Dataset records
(** * markupflow: a shallow embedding of [src/markupflow/__init__.py]

    The development follows the layout of the Python module: escaping
    primitives, attribute-name conversion, the [_TagContext] state machine
    and the [Fragment] builder.

    Modelling choices.
    - Python [str] is embedded as [string]; the characters considered are
      the ASCII ones (for them [\w] is [[A-Za-z0-9_]] and [str.lower] only
      touches [A]..[Z]).
    - [AttrValue = str | int | float | bool | None] is an inductive type;
      a [float] is given by the two things the code asks of it: the text
      [str] prints for it, and whether it is different from zero.
    - [_convert_attr_name] is modelled twice: as the function of the name
      that it computes, and with its cache; the two are shown to agree.
    - A Python [dict] keeps insertion order, and the order decides the
      rendered text: it is an association list updated in place.
    - [_TagContext] objects are shared between the caller's handle and the
      fragment's [_context_stack]; they live in a store and are referred
      to by index.
    - Exceptions are results of a small state-and-exception monad; the
      state that remains after a [raise] is part of the result. *)

From Stdlib Require Import ZArith Lia Ascii String DecimalString.
From stdpp Require Import base list strings gmap.

Open Scope string_scope.
Open Scope list_scope.
Open Scope nat_scope.

(** ** Characters and strings *)

Module Str.

Definition underscore : ascii := "_"%char.
Definition hyphen : ascii := "-"%char.
Definition dquote : ascii := "034"%char.
Definition squote : ascii := "'"%char.

(** One-character string. *)
Definition chr (c : ascii) : string := String c EmptyString.

(** [\w] of the [re] module, on ASCII characters. *)
Definition is_word (c : ascii) : bool :=
  let n := N_of_ascii c in
  ((48 <=? n) && (n <=? 57) || (65 <=? n) && (n <=? 90) ||
   (97 <=? n) && (n <=? 122) || (n =? 95))%N.

(** [str.lower], on ASCII characters. *)
Definition lower_char (c : ascii) : ascii :=
  let n := N_of_ascii c in
  if ((65 <=? n) && (n <=? 90))%N then ascii_of_N (n + 32) else c.

Fixpoint lower (s : string) : string :=
  match s with
  | EmptyString => EmptyString
  | String c r => String (lower_char c) (lower r)
  end.

(** [s.endswith(chr c)] *)
Fixpoint endswith (s : string) (c : ascii) : bool :=
  match s with
  | EmptyString => false
  | String a EmptyString => Ascii.eqb a c
  | String _ r => endswith r c
  end.

(** [s[:-1]] *)
Fixpoint drop_last (s : string) : string :=
  match s with
  | EmptyString => EmptyString
  | String _ EmptyString => EmptyString
  | String a r => String a (drop_last r)
  end.

(** [s.replace(chr c, r)] for a one-character pattern. *)
Fixpoint replace (c : ascii) (r : string) (s : string) : string :=
  match s with
  | EmptyString => EmptyString
  | String a t => (if Ascii.eqb a c then r else chr a) +:+ replace c r t
  end.

(** [sep.join(l)] *)
Definition join (sep : string) (l : list string) : string := String.concat sep l.

(** [c in s] for a character. *)
Fixpoint contains (c : ascii) (s : string) : bool :=
  match s with
  | EmptyString => false
  | String a t => Ascii.eqb a c || contains c t
  end.

(** [str(z)] for an [int]. *)
Definition of_int (z : Z) : string := NilZero.string_of_int (Z.to_int z).

End Str.

(** ** Escaping *)

(** [html.escape(s, quote)] of the standard library: the replacements are
    made one after the other, the ampersand first. *)
Definition html_escape (s : string) (quote : bool) : string :=
  let s := Str.replace "&" "&amp;" s in
  let s := Str.replace "<" "&lt;" s in
  let s := Str.replace ">" "&gt;" s in
  if quote then
    let s := Str.replace Str.dquote "&quot;" s in
    Str.replace Str.squote "&#x27;" s
  else s.

(** ** Attribute values *)

Inductive AttrValue : Type :=
  | VNone
  | VStr (s : string)
  | VInt (z : Z)
  | VFloat (text : string) (nonzero : bool)
  | VBool (b : bool).

(** [str(v)] *)
Definition py_str (v : AttrValue) : string :=
  match v with
  | VNone => "None"
  | VStr s => s
  | VInt z => Str.of_int z
  | VFloat text _ => text
  | VBool true => "True"
  | VBool false => "False"
  end.

(** [bool(v)]: the truth value Python gives to [v]. *)
Definition truthy (v : AttrValue) : bool :=
  match v with
  | VNone => false
  | VStr s => negb (String.eqb s "")
  | VInt z => negb (z =? 0)%Z
  | VFloat _ nonzero => nonzero
  | VBool b => b
  end.

Definition is_None (v : AttrValue) : bool :=
  match v with VNone => true | _ => false end.

Definition _escape_attr_value (value : AttrValue) : string :=
  if is_None value then "" else html_escape (py_str value) true.

Definition _escape_text (text : AttrValue) : string :=
  if is_None text then "" else html_escape (py_str text) false.

(** ** Attribute-name conversion *)

(** [_ATTR_NAME_PATTERN.sub(r"\1-\2", name)] with the pattern
    [(\w)_(\w)]: the matches are found from left to right and do not
    overlap, so the scan resumes after the third character of a match. *)
Fixpoint _ATTR_NAME_PATTERN_sub (name : string) : string :=
  match name with
  | EmptyString => EmptyString
  | String a t =>
      match t with
      | String b (String c r) =>
          if Str.is_word a && Ascii.eqb b Str.underscore && Str.is_word c
          then String a (String Str.hyphen (String c (_ATTR_NAME_PATTERN_sub r)))
          else String a (_ATTR_NAME_PATTERN_sub t)
      | _ => String a (_ATTR_NAME_PATTERN_sub t)
      end
  end.

(** [_convert_attr_name], as a function of the name: the value the three
    branches compute. *)
Definition _convert_attr_name (name : string) : string :=
  if String.eqb name "class_" || String.eqb name "classes" then "class"
  else if Str.endswith name Str.underscore then Str.drop_last name
  else _ATTR_NAME_PATTERN_sub name.

(** The function as it is written, the module-level [_ATTR_NAME_CACHE]
    passed in and out: the value is computed on a miss only, and the
    answer is read from the cache.  [cached_conversion_agrees] below
    shows that this is the function above; the rest of the development
    uses that one. *)
Definition _convert_attr_name_cached
    (name : string) (_ATTR_NAME_CACHE : gmap string string)
    : string * gmap string string :=
  let cache :=
    match _ATTR_NAME_CACHE !! name with
    | None => <[name := _convert_attr_name name]> _ATTR_NAME_CACHE
    | Some _ => _ATTR_NAME_CACHE
    end in
  (match cache !! name with Some r => r | None => "" end, cache).

(** Every entry of the cache is the conversion of its key. *)
Definition cache_ok (cache : gmap string string) : Prop :=
  ∀ k v, cache !! k = Some v → v = _convert_attr_name k.

(** ** Dictionaries

    [dict[str, AttrValue]]: the entries in insertion order.  Assigning to
    a key that is present replaces the value where it stands; a new key
    goes to the end. *)

Module Dict.

Definition t : Type := list (string * AttrValue).

Definition keys (d : t) : list string := map fst d.

(** [k in d] *)
Definition mem (d : t) (k : string) : bool :=
  existsb (fun kv => String.eqb (fst kv) k) d.

(** The value found under [k], if any. *)
Fixpoint lookup (d : t) (k : string) : option AttrValue :=
  match d with
  | [] => None
  | (k', v) :: r => if String.eqb k' k then Some v else lookup r k
  end.

(** [d.get(k)]: [None] when the key is missing. *)
Definition get (d : t) (k : string) : AttrValue :=
  match lookup d k with Some v => v | None => VNone end.

(** [d[k] = v] *)
Fixpoint set (d : t) (k : string) (v : AttrValue) : t :=
  match d with
  | [] => [(k, v)]
  | (k', v') :: r =>
      if String.eqb k' k then (k', v) :: r else (k', v') :: set r k v
  end.

(** What holds of every Python dict: no key occurs twice. *)
Definition wf (d : t) : Prop := NoDup (keys d).

End Dict.

(** [a or b] *)
Definition py_or (a b : AttrValue) : AttrValue := if truthy a then a else b.

(** ** Objects and state *)

(** The slots of a [_TagContext], but for [_fragment]: the contexts of
    the store below all belong to the one fragment of the state. *)
Record _TagContext : Type := mk_TagContext {
  _tag_name : string;
  _self_closing : bool;
  _attrs : Dict.t;
  _opened : bool
}.

Definition handle : Type := nat.

(** A [Fragment] ([_parts], [_tag_stack], [_context_stack], each in the
    order of the Python list: the top of a stack is its last element)
    together with the store of the contexts created for it. *)
Record World : Type := mkWorld {
  _parts : list string;
  _tag_stack : list string;
  _context_stack : list handle;
  heap : list _TagContext
}.

(** [Fragment.__init__] *)
Definition __init__ : World :=
  {| _parts := []; _tag_stack := []; _context_stack := []; heap := [] |}.

Inductive Error : Type :=
  | TagAlreadyOpenedError
  | NoTagContextError
  | UnclosedTagsError
  | IndexError
  | DanglingHandle.
  (* [DanglingHandle] is no Python exception: it is the answer of the
     model to an index that [tag] never returned. *)

Inductive Result (A : Type) : Type :=
  | Return (a : A)
  | Raise (e : Error).
Arguments Return {A} a.
Arguments Raise {A} e.

(** Computations that read and change the state and may raise. *)
Definition M (A : Type) : Type := World → Result A * World.

Definition ret {A} (a : A) : M A := λ w, (Return a, w).
Definition bind {A B} (m : M A) (f : A → M B) : M B := λ w,
  match m w with
  | (Return a, w') => f a w'
  | (Raise e, w') => (Raise e, w')
  end.

Declare Scope M_scope.
Delimit Scope M_scope with M.
Bind Scope M_scope with M.
Notation "x ← y ; z" := (bind y (λ x : _, z))
  (at level 20, y at level 100, z at level 200, only parsing) : M_scope.
Notation "x ;; z" := (bind x (λ _, z))
  (at level 100, z at level 200, only parsing, right associativity) : M_scope.
Open Scope M_scope.

Definition raise {A} (e : Error) : M A := λ w, (Raise e, w).

Definition is_raise {A} (r : Result A) : bool :=
  match r with Raise _ => true | Return _ => false end.

Definition set_parts (p : list string) (w : World) : World :=
  {| _parts := p; _tag_stack := _tag_stack w;
     _context_stack := _context_stack w; heap := heap w |}.
Definition set_tag_stack (s : list string) (w : World) : World :=
  {| _parts := _parts w; _tag_stack := s;
     _context_stack := _context_stack w; heap := heap w |}.
Definition set_context_stack (s : list handle) (w : World) : World :=
  {| _parts := _parts w; _tag_stack := _tag_stack w;
     _context_stack := s; heap := heap w |}.
Definition set_heap (h : list _TagContext) (w : World) : World :=
  {| _parts := _parts w; _tag_stack := _tag_stack w;
     _context_stack := _context_stack w; heap := h |}.

Definition set_attrs (a : Dict.t) (c : _TagContext) : _TagContext :=
  {| _tag_name := _tag_name c; _self_closing := _self_closing c;
     _attrs := a; _opened := _opened c |}.
Definition set_opened (o : bool) (c : _TagContext) : _TagContext :=
  {| _tag_name := _tag_name c; _self_closing := _self_closing c;
     _attrs := _attrs c; _opened := o |}.

(** Reading and writing the object behind a handle. *)
Definition deref (h : handle) : M _TagContext := λ w,
  match heap w !! h with
  | Some c => (Return c, w)
  | None => (Raise DanglingHandle, w)
  end.
Definition assign (h : handle) (c : _TagContext) : M unit := λ w,
  (Return tt, set_heap (<[h := c]> (heap w)) w).
Definition alloc (c : _TagContext) : M handle := λ w,
  (Return (length (heap w)), set_heap (heap w ++ [c]) w).

(** [self._parts.append(s)] *)
Definition parts_append (s : string) : M unit := λ w,
  (Return tt, set_parts (_parts w ++ [s]) w).

(** [list.pop()]: the last element, [IndexError] on an empty list. *)
Definition tag_stack_pop : M string := λ w,
  match last (_tag_stack w) with
  | Some x => (Return x, set_tag_stack (removelast (_tag_stack w)) w)
  | None => (Raise IndexError, w)
  end.
Definition context_stack_pop : M handle := λ w,
  match last (_context_stack w) with
  | Some x => (Return x, set_context_stack (removelast (_context_stack w)) w)
  | None => (Raise IndexError, w)
  end.

(** ** [_TagContext] *)

Module TagContext.

(** One rendered attribute: [f'{_convert_attr_name(k)}="{_escape_attr_value(v)}"'] *)
Definition attr_item (kv : string * AttrValue) : string :=
  _convert_attr_name (fst kv) +:+ "=" +:+ Str.chr Str.dquote +:+
  _escape_attr_value (snd kv) +:+ Str.chr Str.dquote.

Definition not_None (kv : string * AttrValue) : bool := negb (is_None (snd kv)).

(** [attr_str] of [_ensure_opened]: the test is on the dict being empty,
    the generator skips the [None] values. *)
Definition attr_str (attrs : Dict.t) : string :=
  match attrs with
  | [] => ""
  | _ => " " +:+ Str.join " " (map attr_item (List.filter not_None attrs))
  end.

(** The text [_ensure_opened] appends for a context. *)
Definition opening_tag (c : _TagContext) : string :=
  if _self_closing c
  then "<" +:+ _tag_name c +:+ attr_str (_attrs c) +:+ " />"
  else "<" +:+ _tag_name c +:+ attr_str (_attrs c) +:+ ">".

Definition _ensure_opened (self : handle) : M unit :=
  c ← deref self;
  if negb (_opened c) then
    assign self (set_opened true c);;
    parts_append (opening_tag c)
  else ret tt.

Definition add_attr (self : handle) (name : string) (value : AttrValue) : M unit :=
  c ← deref self;
  if _opened c then raise TagAlreadyOpenedError
  else assign self (set_attrs (Dict.set (_attrs c) name value) c).
Lemma call_api_with_retry_fuel_obeys (P : json -> Prop) self method url
    payload hs :
  valid_method method = true ->
  forall fuel hdrs retry_count,
    default default_headers hdrs = hs ->
    (Z.to_nat (max_retries self - retry_count) < fuel)%nat ->
    obeys P (call_event (the_request method url payload hs))
      (eq sleep_error) (fun _ => True)
      (call_api_with_retry_fuel fuel self method url payload hdrs retry_count).
Proof.
  intros Hm. induction fuel as [|fuel IH]; intros hdrs rc Hhs Hfuel; [lia|].
  cbn [call_api_with_retry_fuel]. rewrite Hhs.
  assert (Hrec : (rc <? max_retries self)%Z = true ->
    obeys P (call_event (the_request method url payload hs))
      (eq sleep_error) (fun _ => True)
      (bind (sleep Backoff (wait_time self rc))
         (fun _ => call_api_with_retry_fuel fuel self method url payload
                     (Some hs) (rc + 1)))).
  { intros Hlt. apply Z.ltb_lt in Hlt.
    eapply obeys_bind with (R := fun _ => True).
    - apply obeys_sleep; simpl; auto; reflexivity.
    - intros _ _. apply IH; [reflexivity | lia]. }
  eapply obeys_bind with (R := fun _ => True).
  { apply obeys_sleep; simpl; auto; reflexivity. }
  intros _ _. rewrite dispatch_valid by assumption.
  eapply obeys_bind with (R := fun _ => True).
  { apply obeys_send. reflexivity. }
  intros [response|msg] _.
  - destruct (status_code response =? 429)%Z; cbn [andb].
    + destruct (rc <? max_retries self)%Z eqn:Hlt.
      * apply Hrec. reflexivity.
      * destruct (status_in _ _); apply obeys_ret; exact I.
    + destruct (status_in _ _); apply obeys_ret; exact I.
  - destruct (rc <? max_retries self)%Z eqn:Hlt.
    + apply Hrec. reflexivity.
    + apply obeys_ret. exact I.
Qed.

Lemma _call_api_with_retry_obeys (P : json -> Prop) self method url payload
    hs retry_count :
  valid_method method = true ->
  obeys P (call_event (the_request method url payload hs))
    (eq sleep_error) (fun _ => True)
    (_call_api_with_retry self method url payload (Some hs) retry_count).
Proof.
  intros Hm. unfold _call_api_with_retry.
  eapply call_api_with_retry_fuel_obeys; [assumption | reflexivity |].
  unfold fuel_for. lia.
Qed.

(** The bounded recursion of the model always has fuel left: a call of
    [_call_api_with_retry] with a valid method returns a triple, or raises
    the [ValueError] of a negative sleep. *)
Lemma _call_api_with_retry_total self method url payload hs retry_count st :
  valid_method method = true ->
  (exists triple,
     (_call_api_with_retry self method url payload (Some hs) retry_count st).1
     = Ok triple)
  \/ (_call_api_with_retry self method url payload (Some hs) retry_count st).1
     = Raise sleep_error.
Proof.
  intros Hm.
  destruct (_call_api_with_retry_obeys (fun _ => True) self method url payload
              hs retry_count Hm st I) as [_ _ _ _ Hr].
  destruct (_call_api_with_retry _ _ _ _ _ _ st) as [[t|e] st']; simpl in *.
  - left. eauto.
  - right. congruence.
Qed.

(* ===================================================================== *)
(** ** The HTTP core: rate limiting                                      *)
(* ===================================================================== *)

Lemma sleep_ok kind d st :
  (0 <= d)%Q ->
  sleep kind d st = (Ok tt, with_trace st (trace st ++ [EvSleep kind d])).
Proof.
  intros Hd. unfold sleep. apply Qle_bool_iff in Hd. rewrite Hd. reflexivity.
Qed.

**Problem to work on**
Look over the entries for "contains", then copy every line that includes that string.

**Solution to the exercise**
Fixpoint contains (c : ascii) (s : string) : bool :=
  | String a t => Ascii.eqb a c || contains c t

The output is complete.